## Aim of the task
Using the word "found" as the filter, copy each matching line from the records.

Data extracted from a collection
# # #

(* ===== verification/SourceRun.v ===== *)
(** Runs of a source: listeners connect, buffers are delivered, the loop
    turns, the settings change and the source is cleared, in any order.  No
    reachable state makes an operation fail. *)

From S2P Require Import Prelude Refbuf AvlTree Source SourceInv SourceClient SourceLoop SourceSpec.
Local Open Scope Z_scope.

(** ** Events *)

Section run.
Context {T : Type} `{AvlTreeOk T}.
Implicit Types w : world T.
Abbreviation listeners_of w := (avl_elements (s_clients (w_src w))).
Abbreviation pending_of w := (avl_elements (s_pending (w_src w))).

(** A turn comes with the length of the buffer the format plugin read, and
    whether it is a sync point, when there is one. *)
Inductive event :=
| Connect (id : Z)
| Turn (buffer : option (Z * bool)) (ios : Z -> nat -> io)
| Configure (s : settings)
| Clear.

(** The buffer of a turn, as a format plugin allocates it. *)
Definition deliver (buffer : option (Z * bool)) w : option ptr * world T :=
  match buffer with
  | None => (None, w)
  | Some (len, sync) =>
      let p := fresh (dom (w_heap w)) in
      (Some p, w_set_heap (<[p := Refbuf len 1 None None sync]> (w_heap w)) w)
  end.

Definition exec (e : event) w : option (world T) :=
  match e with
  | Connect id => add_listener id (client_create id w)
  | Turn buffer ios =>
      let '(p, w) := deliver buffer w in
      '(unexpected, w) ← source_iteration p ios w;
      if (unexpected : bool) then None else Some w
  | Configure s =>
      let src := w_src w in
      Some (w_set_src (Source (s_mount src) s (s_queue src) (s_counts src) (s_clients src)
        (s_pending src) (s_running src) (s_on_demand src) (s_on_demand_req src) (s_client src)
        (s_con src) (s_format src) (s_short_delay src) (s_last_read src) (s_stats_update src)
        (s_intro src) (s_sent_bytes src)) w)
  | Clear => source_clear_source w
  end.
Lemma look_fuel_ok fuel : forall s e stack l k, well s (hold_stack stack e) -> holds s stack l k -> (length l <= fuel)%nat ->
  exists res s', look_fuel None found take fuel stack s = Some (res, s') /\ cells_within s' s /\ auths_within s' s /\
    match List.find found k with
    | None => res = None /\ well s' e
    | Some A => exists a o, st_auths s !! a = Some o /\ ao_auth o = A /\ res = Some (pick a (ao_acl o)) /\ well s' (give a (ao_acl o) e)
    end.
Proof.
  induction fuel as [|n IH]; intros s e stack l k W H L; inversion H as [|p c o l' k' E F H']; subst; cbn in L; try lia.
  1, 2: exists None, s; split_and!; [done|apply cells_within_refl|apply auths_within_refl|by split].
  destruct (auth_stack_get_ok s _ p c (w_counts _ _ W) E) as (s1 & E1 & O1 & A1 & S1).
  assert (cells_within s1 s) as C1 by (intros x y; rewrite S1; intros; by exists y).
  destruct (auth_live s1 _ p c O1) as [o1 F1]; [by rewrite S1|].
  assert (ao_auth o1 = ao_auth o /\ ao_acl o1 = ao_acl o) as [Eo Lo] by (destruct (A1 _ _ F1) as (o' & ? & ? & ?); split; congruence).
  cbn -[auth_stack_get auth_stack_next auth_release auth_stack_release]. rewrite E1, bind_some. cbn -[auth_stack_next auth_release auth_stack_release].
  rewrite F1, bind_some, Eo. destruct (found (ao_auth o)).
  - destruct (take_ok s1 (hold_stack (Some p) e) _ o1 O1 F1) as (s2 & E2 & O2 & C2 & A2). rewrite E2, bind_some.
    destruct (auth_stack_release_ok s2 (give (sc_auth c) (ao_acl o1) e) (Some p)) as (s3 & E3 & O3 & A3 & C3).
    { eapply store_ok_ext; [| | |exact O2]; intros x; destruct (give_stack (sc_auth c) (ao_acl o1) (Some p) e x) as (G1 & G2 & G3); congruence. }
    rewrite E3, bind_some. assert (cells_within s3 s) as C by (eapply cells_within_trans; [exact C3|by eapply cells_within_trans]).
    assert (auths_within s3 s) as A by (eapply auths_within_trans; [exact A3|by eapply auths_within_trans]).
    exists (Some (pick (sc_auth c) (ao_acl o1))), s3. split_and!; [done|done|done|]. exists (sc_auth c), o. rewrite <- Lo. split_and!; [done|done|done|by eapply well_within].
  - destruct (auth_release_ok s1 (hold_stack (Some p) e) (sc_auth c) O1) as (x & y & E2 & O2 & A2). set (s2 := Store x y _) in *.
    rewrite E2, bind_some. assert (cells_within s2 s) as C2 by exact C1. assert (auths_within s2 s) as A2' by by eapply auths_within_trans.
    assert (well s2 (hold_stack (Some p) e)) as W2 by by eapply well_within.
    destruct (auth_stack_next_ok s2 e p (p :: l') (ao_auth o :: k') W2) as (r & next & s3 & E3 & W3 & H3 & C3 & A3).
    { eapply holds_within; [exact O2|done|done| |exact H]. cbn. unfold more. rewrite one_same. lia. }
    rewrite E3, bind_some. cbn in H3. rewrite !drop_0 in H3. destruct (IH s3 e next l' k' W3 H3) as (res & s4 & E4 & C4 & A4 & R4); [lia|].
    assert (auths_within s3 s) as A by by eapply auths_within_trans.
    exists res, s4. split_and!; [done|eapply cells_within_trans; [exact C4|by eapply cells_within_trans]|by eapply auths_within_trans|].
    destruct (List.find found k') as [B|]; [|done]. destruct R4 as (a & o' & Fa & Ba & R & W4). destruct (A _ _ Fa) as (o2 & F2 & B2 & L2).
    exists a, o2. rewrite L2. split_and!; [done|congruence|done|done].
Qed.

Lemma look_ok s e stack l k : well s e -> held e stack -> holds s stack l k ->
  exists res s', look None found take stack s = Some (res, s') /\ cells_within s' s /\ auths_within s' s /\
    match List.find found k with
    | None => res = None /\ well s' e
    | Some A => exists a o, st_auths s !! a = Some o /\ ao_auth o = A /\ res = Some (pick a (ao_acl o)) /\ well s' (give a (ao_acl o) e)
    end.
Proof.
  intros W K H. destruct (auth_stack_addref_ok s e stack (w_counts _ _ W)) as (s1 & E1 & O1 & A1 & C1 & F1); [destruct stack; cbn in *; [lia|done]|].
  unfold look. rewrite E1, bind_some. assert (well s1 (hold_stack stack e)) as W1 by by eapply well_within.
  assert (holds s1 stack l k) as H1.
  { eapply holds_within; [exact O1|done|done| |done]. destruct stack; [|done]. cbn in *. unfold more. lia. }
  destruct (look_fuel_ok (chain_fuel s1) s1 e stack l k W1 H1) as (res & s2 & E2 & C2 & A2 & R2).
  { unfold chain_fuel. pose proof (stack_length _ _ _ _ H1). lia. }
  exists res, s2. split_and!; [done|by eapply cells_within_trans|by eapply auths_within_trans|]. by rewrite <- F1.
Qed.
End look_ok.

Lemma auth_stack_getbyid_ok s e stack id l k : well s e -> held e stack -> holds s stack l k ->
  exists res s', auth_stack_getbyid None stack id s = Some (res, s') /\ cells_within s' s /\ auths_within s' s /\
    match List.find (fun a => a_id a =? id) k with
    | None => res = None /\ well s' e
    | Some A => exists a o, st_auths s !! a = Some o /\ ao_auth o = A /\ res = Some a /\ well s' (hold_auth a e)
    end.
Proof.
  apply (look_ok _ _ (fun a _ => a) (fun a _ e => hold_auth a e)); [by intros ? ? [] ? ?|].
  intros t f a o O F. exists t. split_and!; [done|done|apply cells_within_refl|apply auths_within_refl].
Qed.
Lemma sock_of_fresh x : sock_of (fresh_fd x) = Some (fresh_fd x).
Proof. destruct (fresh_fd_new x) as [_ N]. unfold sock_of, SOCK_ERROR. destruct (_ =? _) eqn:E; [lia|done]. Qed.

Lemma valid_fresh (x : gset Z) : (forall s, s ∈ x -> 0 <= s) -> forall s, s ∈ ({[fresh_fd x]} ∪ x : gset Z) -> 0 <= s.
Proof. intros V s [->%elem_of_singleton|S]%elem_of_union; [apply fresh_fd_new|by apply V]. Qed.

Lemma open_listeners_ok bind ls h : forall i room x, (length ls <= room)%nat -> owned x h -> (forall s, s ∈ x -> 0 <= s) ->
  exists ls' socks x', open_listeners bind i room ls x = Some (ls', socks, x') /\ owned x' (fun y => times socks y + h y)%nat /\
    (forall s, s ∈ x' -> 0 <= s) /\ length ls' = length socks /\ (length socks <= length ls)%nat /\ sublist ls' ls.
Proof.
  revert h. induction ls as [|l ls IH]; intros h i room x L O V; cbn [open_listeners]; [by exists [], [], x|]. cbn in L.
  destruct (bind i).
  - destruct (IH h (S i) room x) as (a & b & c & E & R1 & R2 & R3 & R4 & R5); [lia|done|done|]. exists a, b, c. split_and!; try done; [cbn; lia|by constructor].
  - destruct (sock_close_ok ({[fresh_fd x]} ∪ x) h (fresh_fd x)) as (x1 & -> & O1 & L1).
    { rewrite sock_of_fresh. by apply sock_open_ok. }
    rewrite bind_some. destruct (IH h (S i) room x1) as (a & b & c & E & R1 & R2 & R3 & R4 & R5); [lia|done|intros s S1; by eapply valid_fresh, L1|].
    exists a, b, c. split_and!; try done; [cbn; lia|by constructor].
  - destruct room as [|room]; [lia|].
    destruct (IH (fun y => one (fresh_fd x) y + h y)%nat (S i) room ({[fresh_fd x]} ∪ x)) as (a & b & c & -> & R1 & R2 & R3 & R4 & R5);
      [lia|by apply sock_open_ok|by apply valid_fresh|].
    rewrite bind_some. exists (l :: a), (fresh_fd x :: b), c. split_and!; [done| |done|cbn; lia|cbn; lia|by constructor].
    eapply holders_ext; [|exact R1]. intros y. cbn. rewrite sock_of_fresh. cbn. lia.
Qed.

# # #

## Response to the exercise
  exists res s', look_fuel None found take fuel stack s = Some (res, s') /\ cells_within s' s /\ auths_within s' s /\
    match List.find found k with
  rewrite F1, bind_some, Eo. destruct (found (ao_auth o)).
    destruct (List.find found k') as [B|]; [|done]. destruct R4 as (a & o' & Fa & Ba & R & W4). destruct (A _ _ Fa) as (o2 & F2 & B2 & L2).
  exists res s', look None found take stack s = Some (res, s') /\ cells_within s' s /\ auths_within s' s /\
    match List.find found k with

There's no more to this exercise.